As Matt blogged, Automattic recently purchased Gravatar. The first thing we did was move the service onto the WordPress.com infrastructure. Since the application is very different from WordPress.com what this really means is using what we have learned from scaling WordPress.com to increase both speed and reliability of the service, as well as leveraging our existing hardware and network infrastructure to stabilize the service. The current infrastructure is laid out as follows:

  • 2 application servers (in 2 different data centers for redundancy). One of these servers primarily handles the main Gravatar website which is Ruby on Rails while the other serves the images themselves. If either of these servers or data centers were to fail, we could easily switch things around to work around the outage.
  • 2 cache servers (1 in each datacenter). These servers are running Varnish. They cache requested images for a period of 10 minutes, so frequently requested images are not repeatedly requested from the application servers. We are seeing about a 65% cache hit rate and about 1000 requests/second at peak times, although as adoption of the service increases, we expect this number to go up significantly. A single server running Varnish can serve many thousands of requests/sec. The amount of data we are caching is small enough to fit in RAM, so disk I/O is not currently an issue.

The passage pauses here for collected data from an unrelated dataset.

(* ===== verification/Tcp.v ===== *)
(** * yellowstone-grpc-tools: server/tcp.rs

    Accepted TCP connections and the options they are given. The sockets of the
    operating system are a class: a state [M] that binding, accepting and
    setting an option may change. *)

From S2P Require Import Prelude.

Set Default Goal Selector "!".

Local Open Scope Z_scope.

(** [socket2::TcpKeepalive]. *)
Record TcpKeepalive := mkTcpKeepalive {
  ka_time : option Z;
  ka_interval : option Z;
  ka_retries : option Z
}.

Definition TcpKeepalive_new : TcpKeepalive := mkTcpKeepalive None None None.

(** For the targets that have every parameter. *)
Definition make_keepalive (keepalive_time keepalive_interval keepalive_retries : option Z) : option TcpKeepalive :=
  let dirty := false in
  let keepalive := TcpKeepalive_new in
  let '(keepalive, dirty) :=
    match keepalive_time with
    | Some t => (mkTcpKeepalive (Some t) (ka_interval keepalive) (ka_retries keepalive), true)
    | None => (keepalive, dirty)
    end in
  let '(keepalive, dirty) :=
    match keepalive_interval with
    | Some t => (mkTcpKeepalive (ka_time keepalive) (Some t) (ka_retries keepalive), true)
    | None => (keepalive, dirty)
    end in
  let '(keepalive, dirty) :=
    match keepalive_retries with
    | Some r => (mkTcpKeepalive (ka_time keepalive) (ka_interval keepalive) (Some r), true)
    | None => (keepalive, dirty)
    end in
  if dirty : bool then Some keepalive else None.

Record TcpConfiguration := mkTcpConfiguration {
  tc_nodelay : option bool;
  tc_keepalive : option TcpKeepalive
}.

Definition TcpConfiguration_default : TcpConfiguration := mkTcpConfiguration None None.

Definition with_nodelay (this : TcpConfiguration) (nodelay : option bool) : TcpConfiguration :=
  mkTcpConfiguration nodelay (tc_keepalive this).

Definition with_keepalive (this : TcpConfiguration) (keepalive : option Z) : TcpConfiguration :=
  mkTcpConfiguration (tc_nodelay this)
    (match keepalive with Some k => make_keepalive (Some k) None None | None => None end).

Class TcpSockets (M E SocketAddr : Type) := {
  TcpListener : Type;
  TcpStream : Type;
  tcp_listener_bind : SocketAddr → M → result E TcpListener * M;
  listener_local_addr : TcpListener → M → result E SocketAddr;
  listener_poll_next : TcpListener → M → Poll (option (result E TcpStream)) * M;
  set_nodelay : TcpStream → bool → M → result E unit * M;
  set_tcp_keepalive : TcpStream → TcpKeepalive → M → result E unit * M
}.

Section incoming.
Context {M E SocketAddr : Type} {T : TcpSockets M E SocketAddr}.

Record TcpIncoming := mkTcpIncoming {
  ti_listener : TcpListener;
  ti_nodelay : option bool;
  ti_keepalive : option TcpKeepalive
}.

Definition TcpIncoming_bind (addr : SocketAddr) (m : M) : result E TcpIncoming * M :=
  match tcp_listener_bind addr m with
  | (Ok listener, m) => (Ok (mkTcpIncoming listener None None), m)
  | (Err e, m) => (Err e, m)
  end.

Definition bind_with_config (addr : SocketAddr) (config : TcpConfiguration) (m : M) : result E TcpIncoming * M :=
  match tcp_listener_bind addr m with
  | (Ok listener, m) => (Ok (mkTcpIncoming listener (tc_nodelay config) (tc_keepalive config)), m)
  | (Err e, m) => (Err e, m)
  end.

Definition local_addr (this : TcpIncoming) (m : M) : result E SocketAddr := listener_local_addr (ti_listener this) m.

(** An option that cannot be set is logged only. *)
Definition set_accepted_socket_options (stream : TcpStream) (nodelay : option bool) (keepalive : option TcpKeepalive) (m : M) : M :=
  let m := match nodelay with Some nodelay => (set_nodelay stream nodelay m).2 | None => m end in
  match keepalive with Some keepalive => (set_tcp_keepalive stream keepalive m).2 | None => m end.

Definition TcpIncoming_poll_next (this : TcpIncoming) (m : M) : Poll (option (result E TcpStream)) * M :=
  let '(polled, m) := listener_poll_next (ti_listener this) m in
  let m := match polled with
           | Ready (Some (Ok stream)) => set_accepted_socket_options stream (ti_nodelay this) (ti_keepalive this) m
           | _ => m
           end in
  (polled, m).
End incoming.

Lemma make_keepalive_none time interval retries : make_keepalive time interval retries = None ↔ time = None ∧ interval = None ∧ retries = None.
Proof. destruct time, interval, retries; cbn; naive_solver. Qed.

(** ** What an accepted connection is set to *)

(** Whatever was set before, a connection has the configured options once it is
    handed out, if setting one option reads back and leaves the other. *)
Section options.
Context {M E SocketAddr : Type} {T : TcpSockets M E SocketAddr}.
Context (nodelay_of : TcpStream → M → option bool) (keepalive_of : TcpStream → M → option TcpKeepalive).
Context (nodelay_set : ∀ s b m m', set_nodelay s b m = (Ok tt, m') → nodelay_of s m' = Some b ∧ keepalive_of s m' = keepalive_of s m).
Context (keepalive_set : ∀ s k m m', set_tcp_keepalive s k m = (Ok tt, m') → keepalive_of s m' = Some k ∧ nodelay_of s m' = nodelay_of s m).

Lemma accepted_options this m stream m' : TcpIncoming_poll_next this m = (Ready (Some (Ok stream)), m') →
  (∀ b m, ∃ m', set_nodelay stream b m = (Ok tt, m')) → (∀ k m, ∃ m', set_tcp_keepalive stream k m = (Ok tt, m')) →
  (∀ b, ti_nodelay this = Some b → nodelay_of stream m' = Some b) ∧
  (∀ k, ti_keepalive this = Some k → keepalive_of stream m' = Some k).
Proof.
  unfold TcpIncoming_poll_next, set_accepted_socket_options. destruct (listener_poll_next _ m) as [polled m1].
  intros H. assert (polled = Ready (Some (Ok stream))) as -> by congruence. injection H as <-. intros Hn Hk.
  destruct (ti_nodelay this) as [b0|]; destruct (ti_keepalive this) as [k0|]; split; intros ? [= <-].
  all: repeat match goal with
    | |- context [set_nodelay ?s ?b ?m] => let H := fresh in destruct (Hn b m) as [? H]; rewrite H; destruct (nodelay_set _ _ _ _ H); cbn [snd]
    | |- context [set_tcp_keepalive ?s ?k ?m] => let H := fresh in destruct (Hk k m) as [? H]; rewrite H; destruct (keepalive_set _ _ _ _ H); cbn [snd]
    end; congruence.
Qed.
End options.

On the hardware side, for those of you who are curious, we are using HP DL365s for the application servers, and HP DL145s for the caching servers. 4GB of RAM and 2 x AMD Opteron 2218s all around. The application servers have 4 x 73GB 15k SAS drives in a RAID 5, while the caching servers are just single 80GB SATA drives. We use the same hardware configurations extensively for WordPress.com and they work well.

Previously, the service was using Apache2 + Mongrel to serve the main site and lighttpd + mod_magnet to serve the images. We decided to simplify this and we are currently using lighttpd to serve everything and it is working well for the most part. We seem to have a memory usage issue with lighttpd, which may be related to this long-standing bug.  For now, we are just monitoring memory usage of the application with monit, and restarting the service before memory usage gets too high.